The QTE’s in the game have been an area of controversy since the game is littered with these moments and for most part of the game, the QTE’s work. Some players may feel like there are too many QTE’s while others may find these moments enjoyable.

Another area of controversy surrounds the game’s running time and the amount of cutscenes that cannot be skipped. Depending on how the player plays and on the difficulty, this is a game that could go over seven hours possibly bleeding into eight.

If rushed through without taking the time to explore or find the few collectibles in the game which include newspapers, voice recordings, and other objects meant to be examined, the game could be beaten in a little over six hours depending on the chosen difficulty.

However, the difficulty does not really matter as the battles do not drastically change. The only difference between the Hard and Normal mode is the amount of times the player can get shot.

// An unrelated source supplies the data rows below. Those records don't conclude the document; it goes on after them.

(* ===== verification/Join.v ===== *)
(** Joining the remaining nodes to the cluster ([src/internal/provisioning/dvp/nodes.go]). *)
From S2P Require Import Prelude Errors Retry Kube Config Deckhouse Remote Connect Deps Install.

Local Open Scope Z_scope.
Local Open Scope go_scope.

Definition joinRetryCount : Z := SSHRetryCount.
Definition joinRetryInitialDelay : Z := SSHRetryInitialDelay.
Definition joinRetryMaxDelay : Z := SSHRetryMaxDelay.
Definition joinRetryMarkers : list string := ["HTTP Error 401"; "Unauthorized"; "Connection refused"].

Definition buildNodeBootstrapCommand (script : string) : string :=
  "sudo bash <<'BOOTSTRAP_EOF'" +:+ nl +:+ script +:+ nl +:+ "BOOTSTRAP_EOF".

Definition isRetryableJoinError (res : ExecResult) (err : option error) : bool :=
  if is_nil err then false
  else existsb (Contains (Stdout res +:+ nl +:+ Stderr res)) joinRetryMarkers.

Record nodeJoin := mkJoin { join_node : ClusterNode; join_script : string }.

Definition join_failed (node : ClusterNode) (attempt : Z) (lastErr : option error) : error :=
  ErrorfWn ("join node " +:+ Hostname node +:+ " after " +:+ pretty attempt +:+ " attempt(s): ")
    lastErr "".

(** [joinRetryInitialDelay * time.Duration(1<<uint(attempt-1))], capped. *)
Definition join_backoff (attempt : Z) : Z :=
  let backoff := joinRetryInitialDelay * Z.shiftl 1 (attempt - 1) in
  if joinRetryMaxDelay <? backoff then joinRetryMaxDelay else backoff.

Section Join.
Context {W : Type} `{AE : ApiErrors, CX : Ctx W, R : Remote W}.
Context `{NC : Client W Node, SC : Client W Secret}.
Context (VMExecutor : string -> M W (result (Z * M W unit))).

(** One iteration per unit of [left] = [joinRetryCount + 1 - attempt]. *)
Fixpoint join_loop (left : nat) (attempt : Z) (exec : Z) (node : ClusterNode) (cmd : string)
    (lastErr : option error) : M W (option error) :=
  match left with
  | O => mret (Some (join_failed node joinRetryCount lastErr))
  | S left' =>
      let! '(res, execErr) := sshExec exec cmd in
      if is_nil execErr && (ExitCode res =? 0) then mret None
      else
        let lastErr := match execErr with
                       | Some e => Some e
                       | None => Some (Errorf ("bootstrap script exited with code " +:+
                                         pretty (ExitCode res)))
                       end in
        if negb (isRetryableJoinError res execErr) || (attempt =? joinRetryCount)
        then mret (Some (join_failed node attempt lastErr))
        else
          let! fired := timerFires (join_backoff attempt) in
          if fired : bool then join_loop left' (attempt + 1) exec node cmd lastErr
          else let! ce := ctxErr in
               mret (Some (ErrorfWn ("join node " +:+ Hostname node +:+ ": ") ce ""))
  end.

Definition joinNode (node : ClusterNode) (script : string) : M W (option error) :=
  if String.eqb (IPAddress node) ""
  then mret (Some (Errorf ("join node " +:+ Hostname node +:+ ": IP address is not set")))
  else on_vm VMExecutor (IPAddress node)
    (fun e => Some (ErrorfW ("join node " +:+ Hostname node +:+ ": connect: ") e ""))
    (fun exec => join_loop (Z.to_nat joinRetryCount) 1 exec node (buildNodeBootstrapCommand script) None).

Definition registeredNodeNames : M W (result (gset string)) :=
  let! nodes := clientList (O := Node) in
  mret match nodes with
       | Err e => Err (ErrorfW "list cluster nodes: " e "")
       | Ok nodes => Ok (list_to_set (map fst nodes))
       end.

Definition getBootstrapScript (secretName : string) : M W (result string) :=
  let name := ref bootstrapSecretNamespace secretName in
  let! secret := clientGet (O := Secret) name in
  mret match secret with
       | Err e =>
           if IsNotFound (Some e) then Err (Errorf ("bootstrap secret " +:+ name +:+ " not found"))
           else Err (ErrorfW ("get bootstrap secret " +:+ name +:+ ": ") e "")
       | Ok secret =>
           let script := default "" (Data secret !! bootstrapScriptKey) in
           if String.eqb script ""
           then Err (Errorf ("bootstrap secret " +:+ name +:+ " has no " +:+
                       quote bootstrapScriptKey +:+ " key"))
           else Ok script
       end.

(** The joins of one group of nodes: none needs no script. *)
Definition joins_of (secretName : string) (nodes : list ClusterNode) : M W (result (list nodeJoin)) :=
  match nodes with
  | [] => mret (Ok [])
  | _ =>
      let! script := getBootstrapScript secretName in
      mret match script with
           | Err e => Err e
           | Ok script => Ok (map (fun n => mkJoin n script) nodes)
           end
  end.

(** [order] is the order in which the group's goroutines come to run. *)
Context (order : forall T, list T -> list T).

Definition join_pending (extraMasters workers : list ClusterNode) : M W (option error) :=
  let! registered := registeredNodeNames in
  match registered with
  | Err e => mret (Some e)
  | Ok registered =>
      let pending := filter (fun n => Hostname n ∉ registered) in
      let! workerJoins := joins_of workerBootstrapSecret (pending workers) in
      match workerJoins with
      | Err e => mret (Some e)
      | Ok workerJoins =>
          let! masterJoins := joins_of masterBootstrapSecret (pending extraMasters) in
          match masterJoins with
          | Err e => mret (Some e)
          | Ok masterJoins =>
              let! r := errgroup (map (fun j => let! e := joinNode (join_node j) (join_script j) in
                                                mret (Some e))
                                    (order _ (workerJoins ++ masterJoins))) in
              mret (default None r)
          end
      end
  end.

Definition joinNodesWithClient (def : ClusterDefinition) : M W (option error) :=
  match tail (Masters def), Workers def with
  | [], [] => mret None
  | extraMasters, workers => join_pending extraMasters workers
  end.

Context `{CF : ClientFactory W, NG : Client W NodeGroup}.
Context {RestConfig : Type}.
Context (NewForConfig : RestConfig -> option error) (ServerVersion : RestConfig -> M W (option error)).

The final bit of controversy surrounding this game is the replay value. After beating the game, which may end on a sour note for players that may feel as though the means do not justify the end.

Players might not find reasons to revisit this world unless they feel the need to complete every aspect of this game. Even going back to redo the QTE’s might not be worth it as those aspects of the game do not have much change or effect on the story as the results are the same.

As good as this game is, it might not be considered worthy of the $60 price tag since some players may chalk up the price as a cover to pay for the game’s production value. This game can be seen as a cinematic experience that will not please everyone and will no doubt see itself on plenty of 2015’s biggest disappointing games lists.

Nevertheless, this is a game that should be experienced by those who are looking for what next-gen could possibly be as this game is sadly not the true next-gen experience that gamers have been waiting for.

Considering the developers made this mythos for more than just one title, it can be argued that this is a good first brief step into “Ready At Dawn’s” world that will hopefully be built upon by future and potential sequels.